Estrada made his pro debut in April 2015 under the BAMMA banner. In his first 28 months, he went 3-3. After a six-month break, he came back for his California XTREME Fighting debut and started a five-fight winning streak, which culminated in a Celtic Gladiator flyweight title win in May 2018. However, five months later, he lost his belt in a doctor’s stoppage against UFC veteran Louis Smolka. In June, he made his Legacy Fighting Alliance debut with a second-round TKO of Ricky Furar and followed it up with a win over Cody Freeman at LFA 73 in August.
“I didn’t realize how big Cody was until I got in the cage,” Estrada admitted. “Both of my LFA fights, I had two weeks’ notice. I didn’t even want to look at my opponent. I just wanted to focus on myself. When we got in the cage, I was like, ‘Jesus Christ, Cody’s huge!’ He had like a seven-inch reach advantage on me. The biggest thing I could take away from that is that I’m always going to be out-reached in these bantamweight fights, but it’s nice to know that I do a better job than most of dictating the range.”
Estrada’s next outing takes place on Friday night at LFA 78 in Belton, Texas, where he meets Adrian Yanez in the main event. Yanez, an LFA veteran and native Texan, is coming in on a two-fight winning streak. Yanez’s last LFA fight was a loss to Miles Johns for the bantamweight title. Yanez will have a slight height advantage and a four-inch reach advantage. This fight isn’t on short notice though. Estrada has had a seven-week camp.

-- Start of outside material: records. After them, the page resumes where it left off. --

(* ===== verification/Tls.v ===== *)
(** * The certificate and the HTTPS server ([internal/tlscert], [web/server.go])

    [EnsureSelfSigned] writes a certificate and a key unless both files are
    there.  Generating keys, encoding and checking a pair are Go's [crypto/x509],
    [encoding/pem] and [crypto/tls], the class [X509]; random values and the
    clock are arguments.

    The theorems: a call that finds both files writes nothing, and a successful
    call that does not leaves a matching pair made of the key it has just drawn
    and touches nothing else; a call that fails while writing the
    key leaves a pair that every later start accepts and no server can use. *)

From stdpp Require Import prelude strings gmap list.
From Stdlib Require Import ZArith Lia Ascii.
From Corelib Require Import ssreflect.
From S2P Require Import Prelude GoStrings GoNet GoTime System.

Open Scope general_if_scope.
Open Scope Z_scope.

Record Template := mkTemplate {
  SerialNumber : Z; CommonName : string; NotBefore : Time; NotAfter : Time;
  KeyUsage : Z; ExtKeyUsage : list Z; IsCA : bool;
  DNSNames : list string; IPAddresses : list (option IP)
}.

Definition KeyUsageDigitalSignature : Z := 1.
Definition KeyUsageCertSign : Z := 32.
Definition ExtKeyUsageServerAuth : Z := 1.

“The most I’ve ever had [before] is four weeks, and that only happened twice,” Estrada said. “Most of my fights have been two to three weeks’ notice. I just go about doing the same thing I always do. I live this life, so I don’t have to get myself back in the gym and get back to work. I’m always at the gym. I just pick up the intensity a little bit.
“They could put me in with anybody, and as long as I show up and do my thing, I’m going to be OK. If I show up and worry about the person, I’m not going to do my thing. I’d be too worried about them and not worry about myself.”
Estrada, who now spends most of his time training at Saekson Muay Thai, Gracie Barra Northridge, and with his wrestling coach Kenny Johnson at Black House, has come a long way since moving to California a decade ago. His agent, who also happens to be his friend’s mom, still lines up occasional acting gigs for him, but his passion is MMA, and that’s what he sees as his focus moving forward. While he gets paid well enough as a personal trainer that he, frankly, does not need to fight or act, he has an internal drive to prove something.
“When I was young, I got picked on a lot, so I’ve always had this chip on my shoulder,” Estrada explained. “There was no reason to have a chip on my shoulder, but I always felt like I had to prove people wrong in Indiana, which is stupid, because, who cares? I think it’s the way I grew up. I’ve sacrificed everything, and here I am. I’m almost at the payoff.”
To some, being a Hollywood star would be one way to brush that chip off his shoulder. Not Estrada. He wants to prove that he is a better person than the bullies he grew up with, most of whom are probably sitting back in Indiana living boring lives. To him, there is a greater lesson to be learned.
“I’ll continue working hard and being honest and keep trying to help people that need things and opportunities,” Estrada said. “I want to do this for myself and my family, but I also want to help create opportunities for other people who need the help.”
Estrada doesn’t fight for money. He fights for something much bigger. Hollywood can keep the glamour. He’ll focus on the glory.